#### EXERCISE PROMPT
The expected output is each line in the data below that includes the string "auto".
###
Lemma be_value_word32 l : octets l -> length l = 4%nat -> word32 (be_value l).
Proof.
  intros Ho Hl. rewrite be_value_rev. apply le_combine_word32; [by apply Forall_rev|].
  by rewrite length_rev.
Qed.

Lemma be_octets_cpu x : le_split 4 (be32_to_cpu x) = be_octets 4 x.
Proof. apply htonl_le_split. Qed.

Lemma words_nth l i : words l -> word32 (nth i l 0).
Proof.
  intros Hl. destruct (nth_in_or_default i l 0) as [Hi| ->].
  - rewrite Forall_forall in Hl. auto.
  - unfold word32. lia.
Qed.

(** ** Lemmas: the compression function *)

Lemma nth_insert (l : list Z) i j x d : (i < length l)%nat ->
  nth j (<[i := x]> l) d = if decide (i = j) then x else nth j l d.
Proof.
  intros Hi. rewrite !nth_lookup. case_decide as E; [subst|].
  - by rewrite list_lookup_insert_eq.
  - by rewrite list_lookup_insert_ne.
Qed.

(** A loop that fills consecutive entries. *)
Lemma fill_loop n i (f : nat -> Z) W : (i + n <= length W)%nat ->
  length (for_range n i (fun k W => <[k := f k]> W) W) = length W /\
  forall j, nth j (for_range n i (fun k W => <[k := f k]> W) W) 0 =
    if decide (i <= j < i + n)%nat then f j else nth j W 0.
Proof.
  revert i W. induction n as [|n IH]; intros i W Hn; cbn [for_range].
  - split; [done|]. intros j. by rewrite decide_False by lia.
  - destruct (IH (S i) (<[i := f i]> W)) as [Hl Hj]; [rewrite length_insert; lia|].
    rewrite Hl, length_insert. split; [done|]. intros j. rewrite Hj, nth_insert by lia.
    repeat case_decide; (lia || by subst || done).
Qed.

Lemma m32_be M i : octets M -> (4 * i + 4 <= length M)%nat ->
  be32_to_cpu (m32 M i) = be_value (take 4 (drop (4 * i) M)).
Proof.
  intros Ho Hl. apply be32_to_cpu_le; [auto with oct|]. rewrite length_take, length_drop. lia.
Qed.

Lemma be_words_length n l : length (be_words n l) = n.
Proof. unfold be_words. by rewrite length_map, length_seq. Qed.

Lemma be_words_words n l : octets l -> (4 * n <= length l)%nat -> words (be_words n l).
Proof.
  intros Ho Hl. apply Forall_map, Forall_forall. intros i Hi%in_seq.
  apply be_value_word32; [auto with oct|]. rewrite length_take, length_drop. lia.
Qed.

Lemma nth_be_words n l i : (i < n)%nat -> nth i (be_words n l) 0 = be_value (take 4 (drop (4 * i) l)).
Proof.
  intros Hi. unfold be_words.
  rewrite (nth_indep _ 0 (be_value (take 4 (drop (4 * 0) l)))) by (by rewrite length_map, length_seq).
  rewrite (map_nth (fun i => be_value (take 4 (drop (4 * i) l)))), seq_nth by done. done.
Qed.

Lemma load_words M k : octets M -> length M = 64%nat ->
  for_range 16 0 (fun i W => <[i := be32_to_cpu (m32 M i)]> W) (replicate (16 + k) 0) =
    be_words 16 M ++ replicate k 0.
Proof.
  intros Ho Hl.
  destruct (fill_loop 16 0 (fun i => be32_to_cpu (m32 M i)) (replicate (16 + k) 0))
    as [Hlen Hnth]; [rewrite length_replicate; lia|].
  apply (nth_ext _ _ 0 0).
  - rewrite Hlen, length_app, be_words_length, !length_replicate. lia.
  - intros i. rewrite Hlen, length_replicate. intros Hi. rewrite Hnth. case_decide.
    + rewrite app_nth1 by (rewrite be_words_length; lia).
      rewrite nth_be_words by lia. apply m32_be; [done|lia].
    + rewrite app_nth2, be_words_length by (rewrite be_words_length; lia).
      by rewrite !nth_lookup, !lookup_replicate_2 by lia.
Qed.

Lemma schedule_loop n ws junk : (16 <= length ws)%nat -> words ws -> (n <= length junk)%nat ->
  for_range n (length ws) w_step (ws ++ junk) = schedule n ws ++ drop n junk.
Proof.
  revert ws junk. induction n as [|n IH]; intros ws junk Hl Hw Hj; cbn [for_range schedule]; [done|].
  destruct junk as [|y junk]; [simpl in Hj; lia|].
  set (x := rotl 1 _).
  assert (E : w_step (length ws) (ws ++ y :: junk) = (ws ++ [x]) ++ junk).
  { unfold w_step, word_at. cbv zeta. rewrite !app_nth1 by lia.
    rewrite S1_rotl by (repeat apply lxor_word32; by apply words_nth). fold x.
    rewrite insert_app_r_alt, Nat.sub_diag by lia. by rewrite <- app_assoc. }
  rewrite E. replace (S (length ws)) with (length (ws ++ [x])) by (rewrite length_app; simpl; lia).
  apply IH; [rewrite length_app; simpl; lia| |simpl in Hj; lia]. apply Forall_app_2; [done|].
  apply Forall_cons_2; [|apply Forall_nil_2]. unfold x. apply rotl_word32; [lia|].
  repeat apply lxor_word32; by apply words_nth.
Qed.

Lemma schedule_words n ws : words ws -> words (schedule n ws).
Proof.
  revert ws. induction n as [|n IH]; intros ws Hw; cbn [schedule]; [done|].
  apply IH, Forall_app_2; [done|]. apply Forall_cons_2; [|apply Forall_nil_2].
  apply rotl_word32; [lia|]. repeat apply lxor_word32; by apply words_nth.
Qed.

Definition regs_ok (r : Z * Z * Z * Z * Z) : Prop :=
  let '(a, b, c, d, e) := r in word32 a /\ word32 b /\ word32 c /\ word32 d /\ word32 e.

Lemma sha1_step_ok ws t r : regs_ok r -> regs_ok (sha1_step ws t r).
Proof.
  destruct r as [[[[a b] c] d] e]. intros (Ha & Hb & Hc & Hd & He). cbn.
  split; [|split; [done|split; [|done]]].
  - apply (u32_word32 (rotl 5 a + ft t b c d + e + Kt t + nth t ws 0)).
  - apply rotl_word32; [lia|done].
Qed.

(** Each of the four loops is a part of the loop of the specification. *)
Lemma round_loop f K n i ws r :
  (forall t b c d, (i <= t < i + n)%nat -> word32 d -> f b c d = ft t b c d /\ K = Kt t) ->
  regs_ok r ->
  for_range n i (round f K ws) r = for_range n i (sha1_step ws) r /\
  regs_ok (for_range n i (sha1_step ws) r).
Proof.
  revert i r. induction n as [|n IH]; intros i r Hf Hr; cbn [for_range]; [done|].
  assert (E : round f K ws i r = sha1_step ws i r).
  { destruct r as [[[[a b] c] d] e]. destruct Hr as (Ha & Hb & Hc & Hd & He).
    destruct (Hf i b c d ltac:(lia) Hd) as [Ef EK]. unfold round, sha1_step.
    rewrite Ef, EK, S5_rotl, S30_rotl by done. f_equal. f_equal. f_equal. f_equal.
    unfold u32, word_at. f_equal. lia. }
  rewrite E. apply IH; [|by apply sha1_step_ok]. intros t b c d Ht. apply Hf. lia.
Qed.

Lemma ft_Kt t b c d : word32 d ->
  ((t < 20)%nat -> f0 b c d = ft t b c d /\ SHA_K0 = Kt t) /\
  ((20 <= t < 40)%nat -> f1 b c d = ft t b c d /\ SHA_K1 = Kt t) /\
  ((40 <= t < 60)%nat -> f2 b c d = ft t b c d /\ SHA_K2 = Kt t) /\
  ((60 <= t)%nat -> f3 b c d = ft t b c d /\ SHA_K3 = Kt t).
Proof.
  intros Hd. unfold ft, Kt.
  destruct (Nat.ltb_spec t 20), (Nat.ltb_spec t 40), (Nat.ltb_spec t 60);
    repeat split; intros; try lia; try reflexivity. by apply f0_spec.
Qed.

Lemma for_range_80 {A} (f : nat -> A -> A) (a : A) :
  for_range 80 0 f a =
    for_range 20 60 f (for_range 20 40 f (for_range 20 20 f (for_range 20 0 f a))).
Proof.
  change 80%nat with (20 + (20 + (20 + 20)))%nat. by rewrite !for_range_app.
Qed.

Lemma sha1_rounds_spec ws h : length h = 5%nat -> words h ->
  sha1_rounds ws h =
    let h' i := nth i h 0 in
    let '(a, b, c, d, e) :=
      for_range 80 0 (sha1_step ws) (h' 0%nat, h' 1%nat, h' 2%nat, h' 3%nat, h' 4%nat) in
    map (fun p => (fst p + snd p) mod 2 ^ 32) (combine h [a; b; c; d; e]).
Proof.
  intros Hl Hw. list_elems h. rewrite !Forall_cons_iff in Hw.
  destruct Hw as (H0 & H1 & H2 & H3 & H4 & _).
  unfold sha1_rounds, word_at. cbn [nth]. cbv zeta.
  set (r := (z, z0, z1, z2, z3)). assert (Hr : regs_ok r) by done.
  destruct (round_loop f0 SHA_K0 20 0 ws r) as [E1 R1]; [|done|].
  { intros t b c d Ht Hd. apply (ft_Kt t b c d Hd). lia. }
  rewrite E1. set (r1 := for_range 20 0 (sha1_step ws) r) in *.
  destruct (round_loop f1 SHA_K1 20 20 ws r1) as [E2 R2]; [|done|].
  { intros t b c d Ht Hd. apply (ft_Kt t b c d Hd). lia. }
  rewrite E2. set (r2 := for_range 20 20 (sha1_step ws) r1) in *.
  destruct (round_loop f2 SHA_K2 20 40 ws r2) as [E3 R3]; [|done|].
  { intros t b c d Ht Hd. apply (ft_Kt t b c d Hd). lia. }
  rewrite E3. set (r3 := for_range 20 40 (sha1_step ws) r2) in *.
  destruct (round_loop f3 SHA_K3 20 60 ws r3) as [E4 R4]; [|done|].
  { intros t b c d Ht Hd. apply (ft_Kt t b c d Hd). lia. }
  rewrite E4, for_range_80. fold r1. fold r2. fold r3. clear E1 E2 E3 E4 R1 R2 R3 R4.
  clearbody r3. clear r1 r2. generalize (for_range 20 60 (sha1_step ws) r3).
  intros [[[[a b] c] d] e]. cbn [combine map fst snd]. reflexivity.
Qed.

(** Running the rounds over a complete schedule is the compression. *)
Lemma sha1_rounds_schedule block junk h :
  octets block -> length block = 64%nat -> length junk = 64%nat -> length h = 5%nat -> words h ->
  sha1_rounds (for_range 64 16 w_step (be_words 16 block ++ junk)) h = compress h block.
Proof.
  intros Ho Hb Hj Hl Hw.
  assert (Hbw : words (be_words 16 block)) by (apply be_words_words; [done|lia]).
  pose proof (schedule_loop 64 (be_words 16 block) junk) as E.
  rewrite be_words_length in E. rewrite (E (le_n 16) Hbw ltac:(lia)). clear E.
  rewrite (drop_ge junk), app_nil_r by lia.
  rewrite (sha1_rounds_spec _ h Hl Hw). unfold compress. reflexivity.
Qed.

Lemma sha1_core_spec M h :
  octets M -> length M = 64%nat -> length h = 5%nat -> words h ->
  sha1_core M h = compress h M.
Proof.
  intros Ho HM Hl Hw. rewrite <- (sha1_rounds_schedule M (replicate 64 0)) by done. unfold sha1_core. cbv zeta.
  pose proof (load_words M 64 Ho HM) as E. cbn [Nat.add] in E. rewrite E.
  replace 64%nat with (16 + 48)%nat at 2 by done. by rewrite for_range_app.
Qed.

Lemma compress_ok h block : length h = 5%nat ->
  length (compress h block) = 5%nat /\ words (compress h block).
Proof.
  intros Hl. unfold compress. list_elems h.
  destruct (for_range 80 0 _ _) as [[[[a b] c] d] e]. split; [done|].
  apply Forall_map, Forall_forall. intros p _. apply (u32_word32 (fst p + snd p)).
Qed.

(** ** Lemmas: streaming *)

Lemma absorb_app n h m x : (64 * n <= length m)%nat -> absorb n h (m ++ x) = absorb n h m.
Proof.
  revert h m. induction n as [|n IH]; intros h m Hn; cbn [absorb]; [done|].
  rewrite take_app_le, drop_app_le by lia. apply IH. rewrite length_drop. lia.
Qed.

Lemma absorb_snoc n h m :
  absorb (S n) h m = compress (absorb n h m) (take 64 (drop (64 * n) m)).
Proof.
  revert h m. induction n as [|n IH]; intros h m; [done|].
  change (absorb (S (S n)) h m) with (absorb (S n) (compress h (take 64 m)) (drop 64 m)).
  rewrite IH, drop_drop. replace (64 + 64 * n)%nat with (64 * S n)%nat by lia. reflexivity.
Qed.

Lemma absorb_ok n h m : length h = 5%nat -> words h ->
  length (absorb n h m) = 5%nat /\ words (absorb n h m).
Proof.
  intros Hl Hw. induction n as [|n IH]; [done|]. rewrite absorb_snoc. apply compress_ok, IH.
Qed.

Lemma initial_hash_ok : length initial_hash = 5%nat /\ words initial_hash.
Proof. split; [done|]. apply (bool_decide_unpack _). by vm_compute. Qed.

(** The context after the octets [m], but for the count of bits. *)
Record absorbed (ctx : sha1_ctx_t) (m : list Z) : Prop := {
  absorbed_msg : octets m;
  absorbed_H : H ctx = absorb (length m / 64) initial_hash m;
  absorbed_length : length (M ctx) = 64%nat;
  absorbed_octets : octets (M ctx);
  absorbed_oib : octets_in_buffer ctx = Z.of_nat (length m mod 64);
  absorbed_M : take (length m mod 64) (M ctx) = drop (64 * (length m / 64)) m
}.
###
#### SOLUTION
  - rewrite Forall_forall in Hl. auto.
  intros Ho Hl. apply be32_to_cpu_le; [auto with oct|]. rewrite length_take, length_drop. lia.
  apply be_value_word32; [auto with oct|]. rewrite length_take, length_drop. lia.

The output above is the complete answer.